In the present case, a multimodal approach to opioid-free analgesia was attempted but was almost immediately unsuccessful. Whether this was due to the extent of the surgical dissection, technical failure of the TAP block or unusual patient sensitivity is not clear, but the skilled clinician must deal with reality as it is, not how we wish it to be. Opioids were added to the analgesic regimen and proved efficacious. The ongoing support of the pain medicine team enabled subsequent recovery and return to an opioid-free state.
This case also raises issues about the handover process. The patient received intravenous morphine in the PACU despite clearly voicing his concerns with intravenous opioids preoperatively. The PACU nurses were unaware of his desire to avoid opioids, indicating a problem with the handover and report from the anesthesia team to the PACU team. The incomplete transfer of key patient information in this case may have been due to poor standardization of the handover process.6,7 Use of a formal checklist for postoperative transfer of care can prompt busy clinicians to remember all key variables; use of such a checklist can now be selected as a public performance metric for eligible anesthesia providers (www.aqihq.org/quality/pqrs).

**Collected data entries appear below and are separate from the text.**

(** The labels (lines 60-65): the [time_slot] of every record is the text of
    a header cell other than the first, is not empty, and contains "時",
    "始発" or "終電"; the header row is one whose cell texts together contain
    both "始発" and "終電". *)
Theorem record_time_slot (now : datetime) (resp : response Tag)
    (r : delay_record) :
  In r (get_delay_history_data now resp) ->
  exists header_row header_cell,
    In header_cell (drop 1 (find_all [py "th"; py "td"] header_row))
    /\ time_slot r = get_text header_cell
    /\ time_slot r <> []
    /\ (occurs_in JI (time_slot r) \/ occurs_in SHIHATSU (time_slot r)
        \/ occurs_in SHUDEN (time_slot r))
    /\ occurs_in SHIHATSU
         (concat (map get_text (find_all [py "th"; py "td"] header_row)))
    /\ occurs_in SHUDEN
         (concat (map get_text (find_all [py "th"; py "td"] header_row))).
Proof.
  intros Hin. apply record_origin in Hin
    as (soup & table & header_row & row & dc & k & c & _ & _ & Hh & _ & _
        & _ & _ & Hk & _).
  apply find_some in Hh as [_ Hh]. unfold Scraper.is_header_row in Hh.
  apply andb_true_iff in Hh as [Hh1 Hh2].
  apply list_elem_of_lookup_2, list_elem_of_In in Hk.
  unfold Scraper.header_time_slots in Hk.
  apply filter_In in Hk as [Hk Hf]. apply in_map_iff in Hk as (hc & Hts & Hhc).
  unfold is_time_slot in Hf. apply andb_true_iff in Hf as [Hf1 Hf2].
  apply negb_true_iff, str_eqb_false in Hf1.
  rewrite !orb_true_iff, !str_in_spec in Hf2.
  apply str_in_spec in Hh1, Hh2.
  exists header_row, hc. split; [done|]. split; [done|]. split; [done|].
  split; [tauto|]. by split.
Qed.

(** In every record of the assembler [delay_minutes] is not negative and is
    the interpretation of the text kept in [delay_info], from which
    [has_delay] follows. *)
Theorem record_minutes_invariant (now : datetime) (resp : response Tag)
    (r : delay_record) :
  In r (get_delay_history_data now resp) ->
  0 <= delay_minutes r
  /\ _extract_delay_minutes (delay_info r) = Some (delay_minutes r)
  /\ has_delay r = (0 <? delay_minutes r).
Proof.
  intros Hin. apply assembled_record_in in Hin as (pd & ts & info & m & Hm & ->).
  unfold make_record. simpl. split; [by apply (extract_nonneg info) | done].
Qed.

Lemma strftime_A_name (dt : datetime) :
  strftime_A dt = default [] (WEEKDAY_NAMES !! Z.to_nat (weekday dt)).
Proof. reflexivity. Qed.

(** What the weekday loop leaves in [all_data]. *)
Lemma weekday_loop_label (now : datetime) (resp : response Tag)
    (w : weekday_record) :
  1 <= dt_year now <= 9999 ->
  In w (weekday_loop (get_delay_history_data now resp)) ->
  In (data w) (get_delay_history_data now resp)
  /\ exists y m d,
       date (data w) = iso_date y m d
       /\ (y = dt_year now \/ y = dt_year now - 1)
       /\ 0 <= m <= 99 /\ 0 <= d <= 99
       /\ (valid_date y m d = true ->
             weekdays !! Z.to_nat (weekday (mk_datetime y m d))
             = Some (weekday_jp w)
             /\ WEEKDAY_NAMES !! Z.to_nat (weekday (mk_datetime y m d))
                = Some (weekday_en w))
       /\ (valid_date y m d = false ->
             weekday_jp w = FUMEI /\ weekday_en w = UNKNOWN).
Proof.
  intros Hy. unfold weekday_loop. rewrite in_map_iff.
  intros (r & <- & Hin). destruct (add_weekday_spec r) as [Hdata _].
  rewrite Hdata. split; [done|].
  apply record_origin in Hin
    as (soup & table & header_row & row & dc & k & c & _ & _ & _ & _ & _
        & _ & Hd & _).
  apply (parse_date_form now _ _ Hy) in Hd
    as (y & m & d & Hor & Hm & Hdd & Hiso & _ & _).
  exists y, m, d. split; [done|]. split; [done|]. split; [done|].
  split; [done|].
  assert (Hyr : 0 <= y <= 9999) by lia.
  unfold add_weekday. rewrite Hiso, (strptime_of_iso_date y m d Hyr Hm Hdd).
  split; intros Hv; rewrite Hv; [|done].
  destruct (japanese_weekday_label (weekday (mk_datetime y m d))
              (weekday_range _)) as (label & -> & Hl & _).
  cbn [weekday_jp weekday_en]. split; [done|].
  rewrite strftime_A_name.
  pose proof (weekday_range (mk_datetime y m d)) as Hw.
  destruct (WEEKDAY_NAMES !! Z.to_nat (weekday (mk_datetime y m d)))
    as [name|] eqn:En; [done|].
  apply lookup_ge_None in En. simpl in En. lia.
Qed.

(** The weekday loop on the assembler's records (lines 169-177), when "now"
    is a [datetime] (years 1 to 9999), as it leaves [all_data] before the
    frame is built: each date string is "YYYY-MM-DD" for a year, a month
    0-99 and a day 0-99; when these are a calendar date the record gets the
    Japanese and the English name of its weekday, and otherwise "不明" and
    "Unknown".  The loop keeps the assembler's record. *)
Theorem record_weekday (now : datetime) (resp : response Tag)
    (w : weekday_record) :
  1 <= dt_year now <= 9999 ->
  In w (weekday_loop (get_delay_history_data now resp)) ->
  In (data w) (get_delay_history_data now resp)
  /\ exists y m d,
       date (data w) = iso_date y m d
       /\ (y = dt_year now \/ y = dt_year now - 1)
       /\ 0 <= m <= 99 /\ 0 <= d <= 99
       /\ (valid_date y m d = true ->
             weekdays !! Z.to_nat (weekday (mk_datetime y m d))
             = Some (weekday_jp w)
             /\ WEEKDAY_NAMES !! Z.to_nat (weekday (mk_datetime y m d))
                = Some (weekday_en w))
       /\ (valid_date y m d = false ->
             weekday_jp w = FUMEI /\ weekday_en w = UNKNOWN).
Proof. apply weekday_loop_label. Qed.

End AssemblerProvenance.

(** The scenario's data row against three labels: two records. *)
Lemma data_row_records_witness :
  row_records Dom.find_all Dom.get_text NOW (Dom.Row HEADER_CELLS)
    [py "始発〜7時"; py "7時〜終電"; py "終電後"] (Dom.Row JULY_3_CELLS)
  = Some [RECORD_EARLY; RECORD_LATE]
  /\ length [RECORD_EARLY; RECORD_LATE]
     = Nat.min (length [py "始発〜7時"; py "7時〜終電"; py "終電後"])
         (length [Dom.Cell (py "-"); Dom.Cell (py "10分")]).
Proof.
  pose proof (@data_row_records Dom.elem Dom.elem_eq_dec Dom.find_all
                Dom.get_text NOW (Dom.Row HEADER_CELLS) (Dom.Row JULY_3_CELLS)
                (Dom.Cell (py "7月3日"))
                [Dom.Cell (py "-"); Dom.Cell (py "10分")]
                [py "始発〜7時"; py "7時〜終電"; py "終電後"] (py "2025-07-03")
                ltac:(by vm_compute) eq_refl ltac:(done) eq_refl)
    as (Heq & _ & Hlen & _).
  split; [by rewrite Heq | by apply Hlen; rewrite Heq].
Defined.

(** A row that lacks its last cell gives one record, for the first label. *)
Example short_row_records :
  get_delay_history_data Dom.find_all Dom.get_text NOW
    (Page (Dom.Soup [[HEADER_CELLS; SHORT_ROW_CELLS]]))
  = [make_record (py "2025-07-04") (py "始発〜7時") (py "15分") 15].
Proof. by vm_compute. Qed.

Lemma record_provenance_witness :
  exists soup table header_row row date_cell k delay_cell,
    Page (Dom.Soup [[HEADER_CELLS; JULY_3_CELLS]]) = Page soup
    /\ In table (Dom.find_all [py "table"] soup)
    /\ find_header_row Dom.find_all Dom.get_text
         (Dom.find_all [py "tr"] table) = Some header_row
    /\ In row (Dom.find_all [py "tr"] table) /\ row <> header_row
    /\ Dom.find_all [py "td"; py "th"] row !! 0%nat = Some date_cell
    /\ _parse_date NOW (Dom.get_text date_cell) = Some (date RECORD_LATE)
    /\ header_time_slots Dom.find_all Dom.get_text header_row !! k
       = Some (time_slot RECORD_LATE)
    /\ Dom.find_all [py "td"; py "th"] row !! (k + 1)%nat = Some delay_cell
    /\ delay_info RECORD_LATE = Dom.get_text delay_cell
    /\ _extract_delay_minutes (delay_info RECORD_LATE)
       = Some (delay_minutes RECORD_LATE).
Proof.
  apply (@record_provenance Dom.elem Dom.elem_eq_dec Dom.find_all Dom.get_text
           NOW (Page (Dom.Soup [[HEADER_CELLS; JULY_3_CELLS]])) RECORD_LATE).
  vm_compute. tauto.
Defined.
(** X3. In a tick every key of the captured snapshot counts once, so the
    difference to the stored snapshot counts every key once and no Open
    event is handed to the write path twice: the repeated units of
    [_emit_deltas] do not arise through [run]. *)
Theorem tick_opens_each_key_once (c : capture) (current : Counter key) (st : SignalBridge) :
  Counter_wf (prev_positions st) →
  _read_live_positions c = Some current →
  Forall (fun kc => kc.2 = 1%Z) (Counter_sub current (prev_positions st))
  ∧ open_units (prev_positions st) current
    = (Counter_sub current (prev_positions st)).*1
  ∧ NoDup (open_events (prev_positions st) current).
Proof.
  intros Hprev Hread.
  pose proof (read_live_positions_counts c current Hread) as Hones.
  apply read_live_positions_wf in Hread as [[Hnd _] _].
  pose proof (Counter_wf_nonneg _ Hprev) as Hnn.
  assert (Forall (fun kc => kc.2 = 1%Z) (Counter_sub current (prev_positions st)))
    as Hsub by (rewrite Counter_sub_pos_diff by done; by apply pos_diff_ones).
  split_and!; [done|by apply units_of_ones|].
  unfold open_events, open_units. rewrite units_of_ones by done.
  rewrite Counter_sub_pos_diff by done.
  apply NoDup_fmap_2; [|by apply pos_diff_NoDup].
  intros [[s1 d1] l1] [[s2 d2] l2]. simpl. congruence.
Qed.
Lemma DiagCov_forward_scalar_value (a c s v : R) :
  0 < s ->
  let variance := a * a + Rtrigo_def.exp c * (s * s) in
  DiagCov_forward (DiagCovParams [[a]] [c]) (State s) [v]
  = Py.ret (Outputs [a * v / variance]
              (ln (Rtrigo_def.exp (- (v * v) / (2 * variance))
                   / sqrt (2 * PI * variance))),
            State s).
Proof.
  intros Hs variance. unfold DiagCov_forward.
  cbn [diag_A log_diag_cov sigma map length ncols].
  set (d := exp (add c (mul (lit 2) (log s)))).
  assert (Hd : d = Rtrigo_def.exp c * (s * s)).
  { unfold d. cbn [exp add mul lit log R_Num R_Special].
    rewrite Q2R_2, exp_plus. f_equal.
    replace (2 * ln s) with (ln s + ln s) by lra.
    rewrite exp_plus, exp_ln by exact Hs. reflexivity. }
  assert (Hdpos : 0 < d).
  { rewrite Hd. apply Rmult_lt_0_compat; [apply exp_pos | nra]. }
  assert (Hlnd : ln d = c + 2 * ln s).
  { unfold d. cbn [exp add mul lit log R_Num R_Special]. now rewrite Q2R_2, ln_exp. }
  change (transpose [[a]]) with [[a]].
  unfold divide_rows. cbn [Py.mapM]. rewrite broadcast_singletons.
  cbn [Py.bind Py.ret].
  change (matmul_checked [[true_divide a d]] [[a]])
    with (Py.ret [[sum [mul (true_divide a d) a]]]).
  cbn [Py.bind Py.ret].
  change (matadd (eye 1) [[sum [mul (true_divide a d) a]]])
    with (Py.ret [[add (lit 1) (sum [mul (true_divide a d) a])]]).
  cbn [Py.bind Py.ret].
  set (m := add (lit 1) (sum [mul (true_divide a d) a])).
  assert (Hm : m = 1 + a * a / d).
  { unfold m. rewrite Rsum_cons, Rsum_nil.
    cbn [add mul lit true_divide R_Num R_Division]. rewrite Q2R_1. field. lra. }
  assert (Hmpos : 0 < m).
  { rewrite Hm. assert (0 <= a * a / d); [| lra].
    apply Rmult_le_pos; [nra | left; now apply Rinv_0_lt_compat]. }
  set (w := (-1) ^ 0 * 1 / (1 * m * 1 + 0)).
  change (linalg_inv [[m]]) with [[w]].
  assert (Hw : w = / m) by (unfold w; simpl; field; lra).
  change (matmul_checked [[w]] [[a]]) with (Py.ret [[sum [mul w a]]]).
  cbn [Py.bind Py.ret Py.mapM]. rewrite broadcast_singletons.
  cbn [Py.bind Py.ret].
  set (z := sum [mul (true_divide (sum [mul w a]) d) v]).
  change (matvec [[true_divide (sum [mul w a]) d]] [v]) with (Py.ret [z]).
  cbn [Py.bind Py.ret].
  change (matmul_vec [[a]] [z]) with (Py.ret [sum [mul a z]]).
  repeat (rewrite broadcast_singletons; cbn [Py.bind Py.ret]).
  assert (Hvar : variance = d * m).
  { unfold variance. rewrite Hm, <- Hd. field. lra. }
  assert (Hvpos : 0 < variance).
  { rewrite Hvar. now apply Rmult_lt_0_compat. }
  assert (Hz : z = a * v / variance).
  { unfold z. rewrite !Rsum_cons, !Rsum_nil.
    cbn [mul true_divide R_Num R_Division]. rewrite Hw, Hvar. field. lra. }
  f_equal. f_equal. f_equal; [now rewrite Hz |].
  change (slogdet [[m]]) with (Rsign (1 * m * 1 + 0), ln (Rabs (1 * m * 1 + 0))).
  cbn [snd]. replace (1 * m * 1 + 0) with m by lra.
  rewrite (Rabs_pos_eq m) by lra.
  rewrite !Rsum_cons, !Rsum_nil.
  cbn [add sub mul lit log pi true_divide R_Num R_Special R_Division].
  fold d. rewrite Hz.
  rewrite Q2R_minus_half, Q2R_half, Q2R_2, Q2R_inject_nat.
  unfold Rdiv at 4. rewrite sqrt_exp_ln, <- exp_Ropp, <- exp_plus, ln_exp.
  2:{ pose proof PI_RGT_0. apply Rmult_lt_0_compat; lra. }
  pose proof PI_RGT_0.
  rewrite (ln_mult (2 * PI) variance) by lra.
  replace (ln variance) with (ln d + ln m)
    by (rewrite Hvar, ln_mult by lra; reflexivity).
  rewrite Hlnd, Hvar. simpl INR.
  generalize (ln m). intros lm. rewrite Hm. field.
  split; [lra | nra].
Qed.

(** X9: for a one-dimensional observation [v] and a one-dimensional latent,
    with [A = [[a]]], [log_diag_cov = [c]] and [sigma = s > 0], the forward
    direction returns the posterior mean [a v / (a^2 + exp(c) s^2)] of the
    latent and, as [log_det], the logarithm of the density of
    [N(0, a^2 + exp(c) s^2)] at [v], the integral its docstring names. *)
Theorem DiagCov_forward_scalar (a c s v : R) :
  0 < s ->
  let variance := a * a + Rtrigo_def.exp c * (s * s) in
  DiagCov_forward (DiagCovParams [[a]] [c]) (State s) [v]
  = Py.ret (Outputs [a * v / variance]
              (ln (Rtrigo_def.exp (- (v * v) / (2 * variance))
                   / sqrt (2 * PI * variance))),
            State s).
Proof. apply DiagCov_forward_scalar_value. Qed.

Lemma DiagCov_forward_scalar_witness :
  DiagCov_forward (DiagCovParams [[2]] [0]) (State 1) [3]
  = Py.ret (Outputs [2 * 3 / (2 * 2 + Rtrigo_def.exp 0 * (1 * 1))]
              (ln (Rtrigo_def.exp (- (3 * 3)
                                     / (2 * (2 * 2 + Rtrigo_def.exp 0 * (1 * 1))))
                   / sqrt (2 * PI * (2 * 2 + Rtrigo_def.exp 0 * (1 * 1))))),
            State 1).
Proof. apply (DiagCov_forward_scalar 2 0 1 3). lra. Defined.

(** X10: in that one-dimensional case the forward direction does not undo
    the key-less inverse direction: the latent [z] is sent to [x = a z] and
    back to [z * a^2 / (a^2 + exp(c) s^2)]. *)
Theorem DiagCov_forward_after_inverse_scalar (a c s z : R) :
  0 < s ->
  exists x ld ld',
    DiagCov_inverse (DiagCovParams [[a]] [c]) (State s) [z] None
      = Py.ret (Outputs x ld, State s)
    /\ x = [a * z]
    /\ DiagCov_forward (DiagCovParams [[a]] [c]) (State s) x
       = Py.ret (Outputs [z * (a * a / (a * a + Rtrigo_def.exp c * (s * s)))] ld',
                 State s).
Proof.
  intros Hs.
  assert (Hx : map (fun row : list R => dot row [z]) [[a]] = [a * z]).
  { cbn [map]. unfold dot. cbn [zip_with]. rewrite Rsum_cons, Rsum_nil.
    cbn [mul R_Num]. f_equal. lra. }
  destruct (DiagCov_inverse_returns (DiagCovParams [[a]] [c]) (State s) [z])
    as (ld & Hinv).
  { repeat constructor. }
  cbn [diag_A] in Hinv. rewrite Hx in Hinv.
  eexists _, _, _. split; [exact Hinv |]. split; [reflexivity |].
  rewrite (DiagCov_forward_scalar_value a c s (a * z) Hs). cbn zeta.
  do 3 f_equal. f_equal.
  assert (0 < a * a + Rtrigo_def.exp c * (s * s)).
  { pose proof (exp_pos c) as He.
    pose proof (Rmult_lt_0_compat _ _ Hs Hs) as Hss.
    pose proof (Rmult_lt_0_compat _ _ He Hss).
    pose proof (Rle_0_sqr a) as Ha. unfold Rsqr in Ha. lra. }
  field. lra.
Qed.

Lemma DiagCov_forward_after_inverse_scalar_witness :
  exists x ld ld',
    DiagCov_inverse (DiagCovParams [[2]] [0]) (State 1) [5] None
      = Py.ret (Outputs x ld, State 1)
    /\ x = [2 * 5]
    /\ DiagCov_forward (DiagCovParams [[2]] [0]) (State 1) x
       = Py.ret (Outputs [5 * (2 * 2 / (2 * 2 + Rtrigo_def.exp 0 * (1 * 1)))] ld',
                 State 1).
Proof. apply (DiagCov_forward_after_inverse_scalar 2 0 1 5). lra. Defined.

End DiagCovOnReals.

(** ** The sampling direction of the diagonal-covariance prior on reals *)

Section DiagCovInverseOnReals.
Import NumR Arr Priors RealLib.
Local Open Scope R_scope.

Lemma Rsum_fold (l : list R) : sum l = fold_right Rplus 0 l.
Proof.
  induction l as [| a l IH]; [apply Rsum_nil |].
  rewrite Rsum_cons, IH. reflexivity.
Qed.

Lemma Rdot_fold (u v : list R) :
  dot u v = fold_right Rplus 0 (zip_with Rmult u v).
Proof. unfold dot. apply Rsum_fold. Qed.

Lemma Rdot_columns (f g : list R -> R) (M : list (list R)) :
  dot (map f M) (map g M) = fold_right Rplus 0 (map (fun row => f row * g row) M).
Proof.
  rewrite Rdot_fold. induction M as [| row M IH]; [reflexivity |].
  cbn [map zip_with fold_right]. now rewrite IH.
Qed.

In summary, opioid-sparing anesthetic techniques are a reasonable option in patients at risk for substance abuse relapse.8 Numerous options are available, with a paucity of clinical data on which to base strong recommendations. In offering a patient-centered analgesic plan, however, the potential need for adjustment in the face of overwhelming pain must be acknowledged in advance by both patient and providers.